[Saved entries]
^^^^
(* ===== verification/ChildScenarios.v ===== *)
(** * A concrete run of the child program

    The child serves an exported echo shard: it is handed a message, a state and a
    Shutdown in chunks of seven octets, followed by what it does not read. *)

From S2P Require Import Prelude Schema Value Registry Gate Native Binary Serialize Protocol Channel Grant Bus Scenarios Abi Kernel Posix Confine Host Child ChildRun.

Definition echo : Exported Echo := mkExported (mkEcho 2 (hero 7)).
Definition echo_abi : ZenShardAbi (Exported Echo) := mkAbi ZEN_ABI_VERSION (Some echo).
Definition echo_disk (path : bytes) : bytes + LibFile (Exported Echo) := inr (mkFile (Some (Some echo_abi))).

Lemma echo_loads so_path : loads echo_disk so_path echo.
Proof. by exists echo_abi. Qed.

Definition hero_bytes (n : Z) : bytes := match serialize (hero n) with Ok w => w | _ => [] end.

Definition orders : list Incoming :=
  [mkIncoming Op_Deliver (deliver_payload 1 0 9 (hero_bytes 3));
   mkIncoming Op_Revive (hero_bytes 5);
   mkIncoming 99 (str "unknown");
   mkIncoming Op_Deliver (deliver_payload 1 0 10 (str "noise"));
   mkIncoming Op_Shutdown []].

(** Seven octets at a time, with an interruption before each. *)
Fixpoint chunks (n : nat) (s : bytes) : list RecvResult :=
  match n with
  | O => []
  | S n => match s with [] => [] | _ => RecvError EINTR :: Got (take 7 s) :: chunks n (drop 7 s) end
  end.
Definition arriving : list RecvResult := chunks 1000 (stream orders ++ str "left").
Definition taking : list SendResult := mjoin (replicate 200 [Sent 5; SendError EINTR]).

Definition greeting : bytes * bytes * bytes :=
  match hello_parts_of echo with Ok (Some p) => p | _ => ([], [], []) end.
Definition answer : list Incoming := match conversation echo orders with Ok out => out | _ => [] end.

(** The echo, the snapshot after it, the revived state, and the state again after
    the noise was refused. *)
Example answered_with :
  in_op <$> answer = [Op_Emit; Op_Snapshot; Op_Snapshot; Op_Snapshot] /\
  in_payload <$> answer !! 3%nat = Some (hero_bytes 5).
Proof. split; by vm_compute. Qed.

Lemma orders_ok : Forall frame_ok orders.
Proof. apply (bool_decide_unpack (Forall (fun f => 0 <= in_op f < 2 ^ 8 /\ zlen (in_payload f) <= kMaxFrameLen) orders)). by vm_compute. Qed.

Lemma left_over : no_frame (str "left").
Proof. left. left. by vm_compute. Qed.

Lemma taking_willing : Forall willing taking.
Proof.
  unfold taking. induction (200%nat) as [|n IH]; [done|]. cbn. by repeat constructor.
Qed.

Definition done_child : Child (Exported Echo) :=
  (main echo_disk [str "zen-shard-host"; str "3"; str "echo.so"] (Child_new taking arriving)).1.

Lemma child_converses_witness :
  exists c, main echo_disk [str "zen-shard-host"; str "3"; str "echo.so"] (Child_new taking arriving) = (c, Ok 0) /\
    c_instance c = None /\ c_lib c = false /\
    c_wire c `prefix_of` stream (mkIncoming Op_Hello (hello_payload greeting) :: answer) /\
    (c_tx c <> [] -> c_wire c = stream (mkIncoming Op_Hello (hello_payload greeting) :: answer)).
Proof.
  apply (child_converses echo_disk (str "zen-shard-host") (str "3") (str "echo.so") [] taking arriving echo
    greeting orders (str "left") answer).
  - apply echo_loads.
  - by vm_compute.
  - by vm_compute.
  - apply orders_ok.
  - apply left_over.
  - apply taking_willing.
  - by vm_compute.
  - by vm_compute.
  - apply (bool_decide_unpack (Forall (fun f => zlen (in_payload f) < 2 ^ 61) answer)). by vm_compute.
Defined.

Lemma host_hears_child_witness :
  exists c, main echo_disk [str "zen-shard-host"; str "3"; str "echo.so"] (Child_new taking arriving) = (c, Ok 0) /\
    forall fd' io ch r io', data io `prefix_of` c_wire c -> poll io (Channel_new fd') = Some (ch, r, io') ->
      exists got, r = Ok got /\ got `prefix_of` mkIncoming Op_Hello (hello_payload greeting) :: answer.
Proof.
  apply (host_hears_child echo_disk (str "zen-shard-host") (str "3") (str "echo.so") [] taking arriving echo
    greeting orders (str "left") answer).
  - apply echo_loads.
  - by vm_compute.
  - by vm_compute.
  - apply orders_ok.
  - apply left_over.
  - apply taking_willing.
  - by vm_compute.
  - apply (bool_decide_unpack (Forall (fun f => 0 <= in_op f < 2 ^ 8 /\ zlen (in_payload f) <= kMaxFrameLen)
      (mkIncoming Op_Hello (hello_payload greeting) :: answer))). by vm_compute.
Defined.

Lemma child_refuses_witness :
  exists c, main (fun _ => inl (str "no such file")) [str "zen-shard-host"; str "3"; str "none.so"]
      (Child_new taking arriving : Child (Exported Echo)) = (c, Ok 3) /\
    c_wire c = [] /\ c_tx c = taking /\ c_rx c = arriving /\ c_instance c = None.
Proof.
  apply (child_refuses (fun _ => inl (str "no such file")) [str "zen-shard-host"; str "3"; str "none.so"] taking
    arriving 3).
  by apply (refused_open _ _ _ _ _ (str "no such file")).
Defined.

Definition ami_bytes : bytes := match serialize ami with Ok w => w | _ => [] end.

(** A proxy with an open channel, a child at work and a message between them. *)
Definition ami_link : Link := set_channel (Some (Channel_new 3)) (Link_new (str "echo") (str "echo.so") (mkOS [] [] [] [] [])).
Definition ami_child : Child (Exported Echo) := mkChild 3 taking [] [] true (Some echo).
Definition ami_message : Message := mkMessage ami 1 0 9.

Lemma ami_talking : talking [] [] echo ami_child.
Proof. split; [apply taking_willing|]. by split; [left|]. Qed.

Definition ami_said : list Incoming * Exported Echo :=
  match uttered (lib_map mkExported (through_host (handle (mkEcho 2 (hero 7)) (mkMessage (canon_value ami) 1 0 9)))) with
  | Ok x => x
  | _ => ([], echo)
  end.
Definition ami_snap : list Incoming := match snapshot_frame ami_said.2 with Ok fs => fs | _ => [] end.

Lemma remote_handle_witness :
  exists f ch',
    (ship_deliver ami_message ami_link = (set_channel (Some ch') ami_link, Ok tt) /\ failed ch' = false /\
     unsent ch' = frame f) /\
    exists c', serve_frame f ami_child = (c', Ok true) /\ talking (stream (ami_said.1 ++ ami_snap)) [] ami_said.2 c'.
Proof.
  destruct (remote_handle (mkEcho 2 (hero 7)) ami_message ami_link (Channel_new 3) ami_bytes ami_said.1 ami_said.2 ami_snap
    ami_built ami_nameable ami_storable ami_conforms) as (f & ch' & H1 & H2).
  - exists [Some player]. by vm_compute.
  - by vm_compute.
  - by vm_compute.
  - by vm_compute.
  - by vm_compute.
  - reflexivity.
  - apply Channel_new_chan_ok.
  - reflexivity.
  - by vm_compute.
  - by vm_compute.
  - by vm_compute.
  - by vm_compute.
  - apply (bool_decide_unpack (Forall (fun f => zlen (in_payload f) < 2 ^ 61) (ami_said.1 ++ ami_snap))). by vm_compute.
  - exists f, ch'. split; [exact H1|]. exact (H2 [] [] ami_child ami_talking).
Defined.

Lemma protocol_agrees_witness :
  (exists f c', send_frame Op_Hello (hello_payload (str "m", ami_bytes, str "s")) ami_child = (c', Ok tt) /\
     talking (frame f) [] echo c' /\ hello_parts (in_payload f) = Ok (Some (str "m", ami_bytes, str "s"))) /\
  (exists f c', ship_emit kEmitSend 2 0 9 ami_bytes ami_child = (c', Ok ZEN_OK) /\ talking (frame f) [] echo c') /\
  (exists f ch', ship_deliver ami_message ami_link = (set_channel (Some ch') ami_link, Ok tt) /\ unsent ch' = frame f /\
     parse_payload (both (both Cursor_u64 Cursor_u64) Cursor_u64) (in_payload f) = Ok (Some (1, 0, 9, ami_bytes))).
Proof.
  destruct (protocol_agrees (I := Exported Echo) (N := Echo) (Ob := list BusEvent)) as (H1 & H2 & H3). split; [|split].
  - destruct (H1 (str "m") ami_bytes (str "s") [] [] echo ami_child) as (f & c' & E & T & _ & P);
      [by vm_compute|by vm_compute|by vm_compute|apply ami_talking|]. by exists f, c'.
  - destruct (H2 kEmitSend 2 0 9 ami_bytes [] [] echo ami_child) as (f & c' & E & T & _);
      [by vm_compute|by vm_compute|by vm_compute|by vm_compute|by vm_compute|apply ami_talking|]. by exists f, c'.
  - destruct (H3 ami_message ami_link (Channel_new 3) ami_bytes) as (f & ch' & E & _ & U & _ & P);
      [reflexivity|apply Channel_new_chan_ok|reflexivity|by vm_compute|by vm_compute|by vm_compute|by vm_compute|by vm_compute|by vm_compute|].
    by exists f, ch'.
Defined.

(** A state the shard refuses goes unnoticed: the child answers with the state it
    had, which the host takes for the last good one. *)
Example revive_refusal_hidden :
  reaction echo (mkIncoming Op_Revive (str "noise")) =
    Ok (Some ([mkIncoming Op_Snapshot (hero_bytes 7)], echo)).
Proof. vm_compute. reflexivity. Qed.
^^^^
ACTIVITY: Keeping every character as it is, restate the lines above that run from the line with "(c_tx c <> [] -> c_wire" through the line with "- apply (bool_decide_unpack (Forall (fun f => 0", both included, and nothing else.

RESPONSE AREA:
    (c_tx c <> [] -> c_wire c = stream (mkIncoming Op_Hello (hello_payload greeting) :: answer)).
Proof.
  apply (child_converses echo_disk (str "zen-shard-host") (str "3") (str "echo.so") [] taking arriving echo
    greeting orders (str "left") answer).
  - apply echo_loads.
  - by vm_compute.
  - by vm_compute.
  - apply orders_ok.
  - apply left_over.
  - apply taking_willing.
  - by vm_compute.
  - by vm_compute.
  - apply (bool_decide_unpack (Forall (fun f => zlen (in_payload f) < 2 ^ 61) answer)). by vm_compute.
Defined.

Lemma host_hears_child_witness :
  exists c, main echo_disk [str "zen-shard-host"; str "3"; str "echo.so"] (Child_new taking arriving) = (c, Ok 0) /\
    forall fd' io ch r io', data io `prefix_of` c_wire c -> poll io (Channel_new fd') = Some (ch, r, io') ->
      exists got, r = Ok got /\ got `prefix_of` mkIncoming Op_Hello (hello_payload greeting) :: answer.
Proof.
  apply (host_hears_child echo_disk (str "zen-shard-host") (str "3") (str "echo.so") [] taking arriving echo
    greeting orders (str "left") answer).
  - apply echo_loads.
  - by vm_compute.
  - by vm_compute.
  - apply orders_ok.
  - apply left_over.
  - apply taking_willing.
  - by vm_compute.
  - apply (bool_decide_unpack (Forall (fun f => 0 <= in_op f < 2 ^ 8 /\ zlen (in_payload f) <= kMaxFrameLen)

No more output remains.